## ACTIVITY
Please retype the records below exactly, from the first line down to and including the line with "within cls s -> within cls (strip s).".

======== MATERIAL FOR THIS TASK

(* ===================================================================== *)
(** ** The lines of the records and of the document *)
(* ===================================================================== *)

(** *** The fields of a record hold single lines *)

(** Cutting a string up keeps its characters: what holds of all the
    characters of a string holds of those of its parts. *)
Lemma within_lstrip (cls : ascii -> bool) (s : string) :
  within cls s -> within cls (lstrip s).
Proof.
  unfold within. induction s as [|c s IH]; [trivial|].
  cbn [lstrip]. destruct (isspace c); [|trivial].
  cbn [all_chars]. rewrite andb_true_iff. intros [_ H]. now apply IH.
Qed.

Lemma within_rstrip (cls : ascii -> bool) (s : string) :
  within cls s -> within cls (rstrip s).
Proof.
  unfold within. induction s as [|c s IH]; [trivial|].
  cbn [all_chars rstrip]. rewrite andb_true_iff. intros [Hc Hs].
  specialize (IH Hs). destruct (rstrip s) as [|d r].
  - destruct (isspace c); [reflexivity|]. cbn [all_chars]. now rewrite Hc.
  - cbn [all_chars] in *. now rewrite Hc.
Qed.

Lemma within_strip (cls : ascii -> bool) (s : string) :
  within cls s -> within cls (strip s).
Proof. intros H. now apply within_rstrip, within_lstrip. Qed.

Lemma within_push (cls : ascii -> bool) (c : ascii) (fields : list string) :
  cls c = true -> Forall (within cls) fields -> Forall (within cls) (push c fields).
Proof.
  unfold within. intros Hc [|f rest Hf Hrest]; cbn [push].
  - constructor; [cbn [all_chars]; now rewrite Hc|constructor].
  - constructor; [cbn [all_chars]; now rewrite Hc|assumption].
Qed.

Lemma within_split_from (cls : ascii -> bool) (sep : string) (s : string) :
  within cls s -> forall skip, Forall (within cls) (split_from sep skip s).
Proof.
  unfold within. induction s as [|c s IH]; intros Hs skip; cbn [split_from].
  - now repeat constructor.
  - cbn [all_chars] in Hs. apply andb_true_iff in Hs. destruct Hs as [Hc Hs].
    destruct skip as [|k]; [|now apply IH].
    destruct (startswith sep (String c s)).
    + constructor; [reflexivity|now apply IH].
    + apply within_push; [exact Hc|now apply IH].
Qed.

Lemma within_split (cls : ascii -> bool) (sep s : string) :
  within cls s -> Forall (within cls) (split sep s).
Proof. intros H. now apply within_split_from. Qed.

Lemma within_split_2spaces (cls : ascii -> bool) (s : string) :
  within cls s -> Forall (within cls) (split_2spaces s).
Proof.
  unfold split_2spaces, within.
  assert (H : forall inrun, all_chars cls s = true ->
                            Forall (within cls) (split_spaces_from inrun s)).
  { induction s as [|c s IH]; intros inrun Hs; cbn [split_spaces_from].
    - now repeat constructor.
    - cbn [all_chars] in Hs. apply andb_true_iff in Hs. destruct Hs as [Hc Hs].
      assert (Hp : Forall (within cls) (push c (split_spaces_from false s)))
        by (apply within_push; [exact Hc|now apply IH]).
      destruct (isspace c); [|exact Hp].
      destruct inrun; [now apply IH|].
      destruct s as [|d s']; [exact Hp|].
      destruct (isspace d); [|exact Hp].
      constructor; [reflexivity|now apply IH]. }
  apply H.
Qed.

Lemma within_nth (cls : ascii -> bool) (l : list string) (i : nat) :
  Forall (within cls) l -> within cls (nth i l "").
Proof.
  intros H. destruct (nth_in_or_default i l "") as [Hin| ->]; [|reflexivity].
  rewrite Forall_forall in H. now apply H.
Qed.

Lemma within_getitem (cls : ascii -> bool) (l : list string) (i : nat) (v : string) :
  Forall (within cls) l -> getitem l i = Ok v -> within cls v.
Proof.
  unfold getitem. intros H. destruct (nth_error l i) as [x|] eqn:Hx; [|discriminate].
  intros [= <-]. rewrite Forall_forall in H. apply H. eapply nth_error_In; eassumption.
Qed.


(** The lines that [splitlines] gives hold no line boundary. *)
Lemma splitlines_lines (s : string) : Forall one_line (splitlines s).
Proof.
  unfold splitlines. generalize false.
  induction s as [|c s IH]; intros after_cr; cbn [splitlines_from]; [constructor|].
  destruct (after_cr && (code c =? 10)); [apply IH|].
  destruct (islinebreak c) eqn:Hc.
  - constructor; [reflexivity|apply IH].
  - apply within_push; [now rewrite Hc|apply IH].
Qed.

Lemma lower_char_linebreak (c : ascii) : islinebreak (lower_char c) = islinebreak c.
Proof. each_char c; vm_compute; reflexivity. Qed.

Lemma lower_line (s : string) : one_line s -> one_line (lower s).
Proof.
  unfold one_line. induction s as [|c s IH]; [trivial|].
  cbn [lower all_chars]. rewrite lower_char_linebreak, !andb_true_iff.
  intros [Hc Hs]. split; [exact Hc|now apply IH].
Qed.

Lemma strip_line (s : string) : one_line s -> one_line (strip s).
Proof. apply within_strip. Qed.

Lemma by_header_lines (headers data : list string) (f f' : sched) (e : option exn) :
  Forall one_line data ->
  line_sched f -> by_header headers data f = (f', e) -> line_sched f'.
Proof.
  unfold by_header, assign, column, line_sched.
  intros Hd (H1 & H2 & H3 & H4 & H5).
  repeat match goal with
         | |- context [bind (Py.index ?h ?n)] => destruct (Py.index h n); cbn [bind]
         | |- context [bind (getitem ?d ?i)] =>
             let Hg := fresh "Hg" in
             destruct (getitem d i) eqn:Hg; cbn [bind];
             [apply (within_getitem _ _ _ _ Hd) in Hg|]
         end;
    intros [= <- <-];
    cbn [s_timeVal s_days s_location s_dateRange s_meetingType
         set_timeVal set_days set_location set_dateRange set_meetingType];
    repeat split;
    auto using strip_line, lower_line.
Qed.

Lemma by_position_lines (info : string) (f : sched) :
  one_line info -> line_sched f -> line_sched (by_position info f).
Proof.
  intros Hi Hf. unfold by_position. destruct (_ <=? _)%nat; [|exact Hf].
  pose proof (within_split_2spaces _ info Hi) as Hp.
  unfold line_sched.
  cbn [s_timeVal s_days s_location s_dateRange s_meetingType].
  repeat split; try apply lower_line; apply strip_line; now apply within_nth.
Qed.

Lemma extract_lines (headerLine meetingInfoLine : option string) (f f' : sched) :
  (forall info, meetingInfoLine = Some info -> one_line info) ->
  line_sched f -> extract headerLine meetingInfoLine f = Ok f' -> line_sched f'.
Proof.
  intros Hi Hf. unfold extract.
  destruct meetingInfoLine as [info|]; [|now intros [= <-]].
  specialize (Hi info eq_refl).
  destruct (negb (truthy info)); [now intros [= <-]|].
  destruct (contains TAB info).
  - destruct headerLine as [header|]; [|discriminate].
    pose proof (within_split _ TAB info Hi) as Hd.
    destruct (by_header _ _ f) as [f1 [e|]] eqn:Hb.
    + destruct e; try discriminate. intros [= <-].
      apply by_position_lines; [exact Hi|]. eapply by_header_lines; eassumption.
    + intros [= <-]. eapply by_header_lines; eassumption.
  - intros [= <-]. now apply by_position_lines.
Qed.

Lemma find_instructor_line (lines : list string) (i : string) :
  Forall one_line lines -> find_instructor lines = Some i -> one_line i.
Proof.
  unfold find_instructor. intros Hl.
  assert (H : forall acc, (forall j, acc = Some j -> one_line j) ->
              forall j,
                fold_left
                  (fun instructor line =>
                     if contains "Assigned Instructor:" line then
                       let parts := split "Assigned Instructor:" line in
                       Some (if (1 <? List.length parts)%nat
                             then strip (nth 1 parts "") else "TBA")
                     else instructor) lines acc = Some j -> one_line j).
  { induction Hl as [|line lines Hline _ IH]; intros acc Hacc j; cbn [fold_left].
    - apply Hacc.
    - apply IH. destruct (contains _ line); [|exact Hacc].
      intros k [= <-]. cbv zeta.
      destruct (_ <? _)%nat; [|reflexivity].
      apply strip_line, within_nth. now apply within_split. }
  apply H. discriminate.
Qed.

(** X15. No field of a record that [parseCourses] returns holds a line
    boundary: the lines of a block come from [splitlines], and a field
    is cut out of one line by [split], [re.split], [strip] and [lower],
    or is the sentinel. *)
Theorem parseCourses_single_lines (text : string) (courses : list Course) :
  parseCourses text = Ok courses -> Forall single_line courses.
Proof.
  unfold parseCourses. apply parseBlocks_all; [|constructor].
  intros b c. unfold parseBlock.
  pose proof (splitlines_lines (strip b)) as Hl.
  destruct (splitlines (strip b)) as [|line0 rest]; [discriminate|].
  destruct (extract _ _ _) as [f|e] eqn:He; cbn [bind]; [|discriminate].
  intros [= <-].
  assert (Hd : line_sched sched_default) by (repeat split).
  apply extract_lines in He; [|clear He|exact Hd].
  - destruct He as (H1 & H2 & H3 & H4 & H5).
    unfold single_line, Course_init.
    cbn [className instructor meetingType time days location dateRange].
    split; [apply strip_line; now inversion Hl|]. split.
    { destruct (find_instructor (line0 :: rest)) as [i|] eqn:Hi; [|reflexivity].
      destruct (truthy i); [|reflexivity].
      eapply find_instructor_line; eassumption. }
    split; [now apply lower_line|]. split; [assumption|]. split; [assumption|].
    split; [destruct (truthy (s_location f)); [assumption|reflexivity]|assumption].
  - intros info. destruct (find_scheduled _ _) as [i|]; [|discriminate].
    destruct (nth_error (line0 :: rest) (i + 2)) as [x|] eqn:Hx; [|discriminate].
    intros [= <-]. apply strip_line.
    rewrite Forall_forall in Hl. apply Hl. eapply nth_error_In; eassumption.
Qed.

Lemma parseCourses_single_lines_witness :
  Forall single_line
    [mkCourse "COMP 1005 A" "Jane Doe" "lecture" "9:30 AM - 10:45 AM" "MWF"
              "Room 1" "01/06/2025 - 04/08/2025";
     mkCourse "MATH 1007 B" "TBA" "tba" "TBA" "TBA" "TBA" "TBA"].
Proof.
  apply (parseCourses_single_lines two_courses). vm_compute. reflexivity.
Defined.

================

## EXERCISE RESULT
(* ===================================================================== *)
(** ** The lines of the records and of the document *)
(* ===================================================================== *)

(** *** The fields of a record hold single lines *)

(** Cutting a string up keeps its characters: what holds of all the
    characters of a string holds of those of its parts. *)
Lemma within_lstrip (cls : ascii -> bool) (s : string) :
  within cls s -> within cls (lstrip s).
Proof.
  unfold within. induction s as [|c s IH]; [trivial|].
  cbn [lstrip]. destruct (isspace c); [|trivial].
  cbn [all_chars]. rewrite andb_true_iff. intros [_ H]. now apply IH.
Qed.

Lemma within_rstrip (cls : ascii -> bool) (s : string) :
  within cls s -> within cls (rstrip s).
Proof.
  unfold within. induction s as [|c s IH]; [trivial|].
  cbn [all_chars rstrip]. rewrite andb_true_iff. intros [Hc Hs].
  specialize (IH Hs). destruct (rstrip s) as [|d r].
  - destruct (isspace c); [reflexivity|]. cbn [all_chars]. now rewrite Hc.
  - cbn [all_chars] in *. now rewrite Hc.
Qed.

Lemma within_strip (cls : ascii -> bool) (s : string) :
  within cls s -> within cls (strip s).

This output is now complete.